DESCRIPTION OF THE TASK = For the data below, restate word for word only the lines from the line containing "D9 d' => String" through the line containing "(module [Js] for", both ends included.
● ● ● ● ●
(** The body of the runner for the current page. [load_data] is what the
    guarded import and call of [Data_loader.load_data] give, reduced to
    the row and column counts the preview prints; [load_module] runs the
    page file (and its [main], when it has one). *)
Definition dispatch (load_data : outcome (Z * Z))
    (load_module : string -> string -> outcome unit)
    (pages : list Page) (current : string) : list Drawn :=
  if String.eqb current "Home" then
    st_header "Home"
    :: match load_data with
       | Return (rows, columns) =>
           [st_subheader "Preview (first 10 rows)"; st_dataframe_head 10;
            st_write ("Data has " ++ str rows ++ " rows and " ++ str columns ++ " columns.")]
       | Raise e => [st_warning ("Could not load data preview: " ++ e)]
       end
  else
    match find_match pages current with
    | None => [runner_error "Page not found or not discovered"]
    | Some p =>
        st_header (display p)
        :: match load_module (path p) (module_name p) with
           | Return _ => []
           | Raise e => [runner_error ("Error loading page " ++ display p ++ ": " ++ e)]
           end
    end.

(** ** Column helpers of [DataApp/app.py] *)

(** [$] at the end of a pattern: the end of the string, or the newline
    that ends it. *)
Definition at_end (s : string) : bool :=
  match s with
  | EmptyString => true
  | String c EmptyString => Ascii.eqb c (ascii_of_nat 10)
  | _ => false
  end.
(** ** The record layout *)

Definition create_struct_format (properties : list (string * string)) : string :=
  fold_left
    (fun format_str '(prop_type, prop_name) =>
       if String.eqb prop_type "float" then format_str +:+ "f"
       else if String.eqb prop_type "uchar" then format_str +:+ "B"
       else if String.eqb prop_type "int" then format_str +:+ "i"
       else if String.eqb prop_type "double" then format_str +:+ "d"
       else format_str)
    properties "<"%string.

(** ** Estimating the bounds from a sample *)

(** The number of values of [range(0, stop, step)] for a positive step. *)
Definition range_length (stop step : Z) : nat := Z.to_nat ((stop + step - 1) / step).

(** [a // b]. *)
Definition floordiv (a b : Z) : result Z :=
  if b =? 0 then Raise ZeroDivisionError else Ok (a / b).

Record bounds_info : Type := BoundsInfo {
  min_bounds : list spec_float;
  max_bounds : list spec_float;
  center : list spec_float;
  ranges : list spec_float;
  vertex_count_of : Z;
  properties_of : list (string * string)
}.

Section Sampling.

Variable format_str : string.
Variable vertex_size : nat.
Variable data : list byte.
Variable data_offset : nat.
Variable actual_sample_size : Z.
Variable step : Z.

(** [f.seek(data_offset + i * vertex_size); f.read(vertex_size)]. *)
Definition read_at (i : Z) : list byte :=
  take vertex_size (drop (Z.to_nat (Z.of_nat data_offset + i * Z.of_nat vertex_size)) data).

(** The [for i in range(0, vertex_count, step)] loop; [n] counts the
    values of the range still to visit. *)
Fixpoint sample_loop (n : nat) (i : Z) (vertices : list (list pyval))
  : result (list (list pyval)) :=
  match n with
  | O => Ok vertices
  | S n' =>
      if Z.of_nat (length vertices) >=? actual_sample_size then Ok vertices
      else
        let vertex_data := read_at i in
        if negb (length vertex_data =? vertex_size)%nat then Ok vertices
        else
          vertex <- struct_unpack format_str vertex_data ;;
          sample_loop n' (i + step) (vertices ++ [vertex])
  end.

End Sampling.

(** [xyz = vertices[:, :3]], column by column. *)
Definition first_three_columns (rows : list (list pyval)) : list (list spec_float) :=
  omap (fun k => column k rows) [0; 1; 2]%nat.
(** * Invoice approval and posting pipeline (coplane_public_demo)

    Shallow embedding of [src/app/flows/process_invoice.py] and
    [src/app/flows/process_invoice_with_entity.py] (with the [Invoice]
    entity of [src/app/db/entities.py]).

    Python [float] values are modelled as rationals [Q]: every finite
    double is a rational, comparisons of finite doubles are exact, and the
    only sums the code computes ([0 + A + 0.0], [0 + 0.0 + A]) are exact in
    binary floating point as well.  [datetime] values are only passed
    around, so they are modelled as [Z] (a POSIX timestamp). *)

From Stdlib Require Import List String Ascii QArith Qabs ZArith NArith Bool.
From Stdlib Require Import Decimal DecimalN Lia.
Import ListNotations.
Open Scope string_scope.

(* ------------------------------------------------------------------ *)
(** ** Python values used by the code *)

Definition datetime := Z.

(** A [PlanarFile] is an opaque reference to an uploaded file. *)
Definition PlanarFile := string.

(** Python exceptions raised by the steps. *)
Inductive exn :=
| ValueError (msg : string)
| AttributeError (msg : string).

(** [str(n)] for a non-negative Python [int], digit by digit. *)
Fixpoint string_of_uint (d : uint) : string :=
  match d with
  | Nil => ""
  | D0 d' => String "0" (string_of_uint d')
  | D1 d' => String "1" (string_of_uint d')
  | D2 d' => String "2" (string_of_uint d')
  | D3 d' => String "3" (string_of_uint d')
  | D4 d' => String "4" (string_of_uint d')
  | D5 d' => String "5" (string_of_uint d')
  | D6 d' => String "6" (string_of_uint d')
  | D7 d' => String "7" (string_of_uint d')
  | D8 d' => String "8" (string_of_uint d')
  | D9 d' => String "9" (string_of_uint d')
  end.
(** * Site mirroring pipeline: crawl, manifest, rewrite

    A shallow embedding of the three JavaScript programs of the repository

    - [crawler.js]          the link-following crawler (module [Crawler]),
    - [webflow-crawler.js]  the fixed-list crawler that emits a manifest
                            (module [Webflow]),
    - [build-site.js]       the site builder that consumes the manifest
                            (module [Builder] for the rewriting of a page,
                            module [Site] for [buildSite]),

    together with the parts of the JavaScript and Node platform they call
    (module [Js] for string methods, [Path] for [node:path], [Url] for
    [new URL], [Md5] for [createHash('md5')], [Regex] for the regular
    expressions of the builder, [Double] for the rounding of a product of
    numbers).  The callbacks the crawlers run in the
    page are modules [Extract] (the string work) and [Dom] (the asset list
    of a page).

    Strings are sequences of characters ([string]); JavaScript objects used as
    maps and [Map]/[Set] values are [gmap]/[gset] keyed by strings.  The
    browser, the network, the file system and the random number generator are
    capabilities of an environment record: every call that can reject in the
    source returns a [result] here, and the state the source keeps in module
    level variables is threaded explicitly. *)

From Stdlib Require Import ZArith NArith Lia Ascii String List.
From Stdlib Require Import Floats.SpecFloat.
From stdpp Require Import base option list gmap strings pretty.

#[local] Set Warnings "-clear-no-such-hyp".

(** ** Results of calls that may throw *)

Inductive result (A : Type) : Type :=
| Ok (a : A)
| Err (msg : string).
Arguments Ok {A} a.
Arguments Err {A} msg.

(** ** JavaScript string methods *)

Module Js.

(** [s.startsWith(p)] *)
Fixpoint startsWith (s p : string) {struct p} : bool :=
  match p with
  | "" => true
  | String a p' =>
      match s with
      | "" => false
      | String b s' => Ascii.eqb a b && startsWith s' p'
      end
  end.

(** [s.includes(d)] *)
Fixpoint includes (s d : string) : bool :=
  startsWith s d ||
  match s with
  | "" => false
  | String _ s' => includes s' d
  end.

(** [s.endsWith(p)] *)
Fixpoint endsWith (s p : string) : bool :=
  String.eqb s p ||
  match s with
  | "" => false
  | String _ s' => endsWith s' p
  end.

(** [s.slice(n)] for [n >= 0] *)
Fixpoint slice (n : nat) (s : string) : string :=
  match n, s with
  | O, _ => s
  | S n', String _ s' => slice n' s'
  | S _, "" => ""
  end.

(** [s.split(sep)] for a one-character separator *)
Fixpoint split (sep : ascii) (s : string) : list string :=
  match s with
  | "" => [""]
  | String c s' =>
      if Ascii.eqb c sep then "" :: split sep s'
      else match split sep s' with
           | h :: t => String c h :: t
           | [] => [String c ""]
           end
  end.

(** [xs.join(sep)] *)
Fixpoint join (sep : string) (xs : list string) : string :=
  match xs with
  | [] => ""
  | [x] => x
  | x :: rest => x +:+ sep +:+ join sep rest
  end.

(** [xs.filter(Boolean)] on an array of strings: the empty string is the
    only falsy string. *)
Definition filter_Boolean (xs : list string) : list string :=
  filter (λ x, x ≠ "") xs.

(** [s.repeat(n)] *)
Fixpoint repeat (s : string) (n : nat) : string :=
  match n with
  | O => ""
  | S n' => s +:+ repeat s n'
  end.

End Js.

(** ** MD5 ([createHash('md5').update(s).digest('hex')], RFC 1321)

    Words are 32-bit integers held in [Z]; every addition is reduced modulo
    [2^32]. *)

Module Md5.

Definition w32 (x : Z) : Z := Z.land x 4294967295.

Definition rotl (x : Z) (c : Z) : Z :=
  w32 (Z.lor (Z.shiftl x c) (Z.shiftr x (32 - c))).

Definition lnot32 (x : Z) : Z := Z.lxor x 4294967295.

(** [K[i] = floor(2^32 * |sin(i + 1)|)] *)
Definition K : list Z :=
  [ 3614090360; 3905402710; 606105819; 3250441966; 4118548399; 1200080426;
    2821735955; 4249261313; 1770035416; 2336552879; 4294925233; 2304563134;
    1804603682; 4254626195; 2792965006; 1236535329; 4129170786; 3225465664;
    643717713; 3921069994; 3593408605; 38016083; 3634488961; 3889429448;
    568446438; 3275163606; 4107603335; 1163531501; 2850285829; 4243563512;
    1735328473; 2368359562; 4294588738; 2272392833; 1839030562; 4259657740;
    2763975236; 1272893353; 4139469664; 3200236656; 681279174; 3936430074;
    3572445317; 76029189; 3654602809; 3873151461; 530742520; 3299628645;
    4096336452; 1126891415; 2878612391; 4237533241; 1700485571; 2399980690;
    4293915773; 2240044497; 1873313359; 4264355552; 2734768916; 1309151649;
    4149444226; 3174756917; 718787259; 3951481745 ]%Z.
● ● ● ● ●
EXERCISE OUTPUT =
  | D9 d' => String "9" (string_of_uint d')
  end.
(** * Site mirroring pipeline: crawl, manifest, rewrite

    A shallow embedding of the three JavaScript programs of the repository

    - [crawler.js]          the link-following crawler (module [Crawler]),
    - [webflow-crawler.js]  the fixed-list crawler that emits a manifest
                            (module [Webflow]),
    - [build-site.js]       the site builder that consumes the manifest
                            (module [Builder] for the rewriting of a page,
                            module [Site] for [buildSite]),

    together with the parts of the JavaScript and Node platform they call
    (module [Js] for string methods, [Path] for [node:path], [Url] for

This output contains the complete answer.